Reporters for Voice of America and other U.S. networks fear what's next
Source: NPR
June 21, 2025 5:00 AM ET
On Friday, the Trump administration issued mass layoff notices gutting the agency that owns the Voice of America and funds its sister news outlets. That same day, a correspondent arrested in Azerbaijan while working for one of those sister networks Radio Free Europe/Radio Liberty was sentenced to nine years in prison on charges his bosses consider bogus.
Given recent headlines about their employers, other journalists for the federally funded news outlets who are foreign citizens say they wonder whether they will have the U.S. government's support if they become victims of political retribution by their countries' leaders. About 1,400 jobs, or 85% of positions, are being eliminated at the U.S. Agency for Global Media in keeping with an executive order issued in mid-March by President Trump, senior White House adviser Kari Lake said on Friday.
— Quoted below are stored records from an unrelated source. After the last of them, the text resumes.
(** * CharacterModal: loadout state of the character dialog

    A shallow embedding of the state handling of
    [frontend/src/components/CharacterModal.jsx]: the React state
    variables of the component become one record, every event handler
    becomes a function from the state at render time to the state after
    the handler's setter calls have been applied. *)

From Stdlib Require Import ZArith Lia.
From stdpp Require Import gmap strings list fin_maps pretty.

Local Open Scope string_scope.
Local Open Scope list_scope.

(** ** JavaScript primitives used by the handlers *)

Module Js.

(** [a % n] on integral numbers: the remainder takes the sign of the
    dividend, and a zero divisor gives [NaN] (here [None]). *)
Definition rem (a n : Z) : option Z :=
  if decide (n = 0%Z) then None else Some (Z.rem a n).

(** [Array.prototype.splice(start, deleteCount)] without inserted
    items, as the resulting contents of the receiver: a negative
    [start] counts from the end, both arguments are clamped. *)
Definition splice {A} (l : list A) (start deleteCount : Z) : list A :=
  let len := Z.of_nat (length l) in
  let actualStart :=
    if decide (start < 0)%Z then Z.max (len + start) 0 else Z.min start len in
  let actualDeleteCount := Z.min (Z.max deleteCount 0) (len - actualStart) in
  take (Z.to_nat actualStart) l
    ++ drop (Z.to_nat (actualStart + actualDeleteCount)) l.

(** The array indices are the integers from 0 up to, and without,
    [2^32 - 1], which is also the largest length an array can have. *)
Definition maxArrayLength : Z := 4294967295.

(** [arr[i] = v] on an array whose elements are [Some] item or an empty
    position ([None]: a hole, read back as [undefined]).  An index
    inside the array overwrites (an array never has more than
    [2^32 - 1] elements, so such an index is an array index); an array
    index at or past the end grows the array to length [i + 1], leaving
    the positions in between empty; a negative integer, or one from
    [2^32 - 1] on, is not an array index: the write creates a named
    property, which neither [length], nor [map], nor the spread
    [[...arr]] of the next handler sees, so the elements are unchanged. *)
Definition assign {A} (l : list (option A)) (i : Z) (v : A)
  : list (option A) :=
  if decide (i < 0)%Z then l
  else
    let n := Z.to_nat i in
    if decide (n < length l) then <[n := Some v]> l
    else if decide (maxArrayLength ≤ i)%Z then l
    else l ++ replicate (n - length l) None ++ [Some v].

(** [arr[i]] for a numeric [i] ([None] of the index is [NaN]). *)
Definition index {A} (l : list A) (i : option Z) : option A :=
  match i with
  | Some z => if decide (z < 0)%Z then None else l !! Z.to_nat z
  | None => None
  end.

(** [arr.findIndex(p)]: the first position satisfying [p], or [-1]. *)
Fixpoint findIndexFrom {A} (p : A → bool) (l : list A) (k : Z) : Z :=
  match l with
  | [] => (-1)%Z
  | x :: l' => if p x then k else findIndexFrom p l' (k + 1)%Z
  end.

Definition findIndex {A} (p : A → bool) (l : list A) : Z :=
  findIndexFrom p l 0%Z.

End Js.

(** ** Reference data *)

(** A technique descriptor of [mockHissatsu]. *)
Record Hissatsu := mkHissatsu {
  h_id : Z;
  h_name : string;
  h_type : string
}.

(** An equipment item of [mockEquipment]. *)
Record Equipment := mkEquipment {
  e_id : Z;
  e_name : string;
  e_category : string;
  e_rarity : string;
  e_stats : list (string * Z)
}.

(** A character of [allCharacters]; [hissatsu] may be missing
    ([character.hissatsu || []]). *)
Record Character := mkCharacter {
  c_id : Z;
  c_name : string;
  baseLevel : Z;
  baseRarity : string;
  hissatsu : option (list Hissatsu)
}.

(** ** Component state: the nine [useState] variables, and the toast log *)

Record State := mkState {
  currentCharacterIndex : option Z;
  userLevel : Z;
  userRarity : string;
  selectedEquipment : gmap string (option Equipment);
  selectedHissatsu : list (option Hissatsu);
  showEquipmentList : bool;
  showHissatsuList : bool;
  selectedCategory : option string;
  hissatsuSlotIndex : option Z;
  (** Not a state variable: the messages handed to [toast.success] so
      far, oldest first. *)
  toasts : list string
}.

(** The object literal [{boots: null, bracelet: null, pendant: null,
    special: null}]. *)
Definition emptyEquipment : gmap string (option Equipment) :=
  <["boots" := None]> (<["bracelet" := None]>
    (<["pendant" := None]> (<["special" := None]> ∅))).

Definition equipmentCategories : list string :=
  ["boots"; "bracelet"; "pendant"; "special"].

(** Outcome of calling a function: it returns, or it throws.  The three
    error kinds are the ones the specification names. *)
Inductive ErrorKind := InvalidInput | CapacityExceeded | IndexOutOfRange.

Inductive Completion (A : Type) :=
| Normal (a : A)
| Throw (e : ErrorKind).
Arguments Normal {A} a.
Arguments Throw {A} e.

Section CharacterModal.

(** Props of the component, and the imported [calculateStats] of
    [../data/mock], which is a pure function of its four arguments. *)
Variable allCharacters : list Character.
Variable StatBlock : Type.
Variable calculateStats :
  option Character → gmap string (option Equipment) → Z → string → StatBlock.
The cuts all but wipe out the Voice of America, which has broadcast news coverage and cultural programs to people living under repressive regimes since World War II. "For decades," Lake said in a written statement, "American taxpayers have been forced to bankroll an agency that's been riddled with dysfunction, bias, and waste. That ends now."
People who had been working for the agency prior to Trump's second term took grave exception to her actions. "The scope of the agency's actions appears massive and would eviscerate Voice of America's congressionally mandated role to provide objective news to closed societies and other places around the world," Michael Abramowitz, the Voice of America's director, said in a letter to colleagues. He is currently on involuntary paid administrative leave but had not received a layoff notice by Friday afternoon.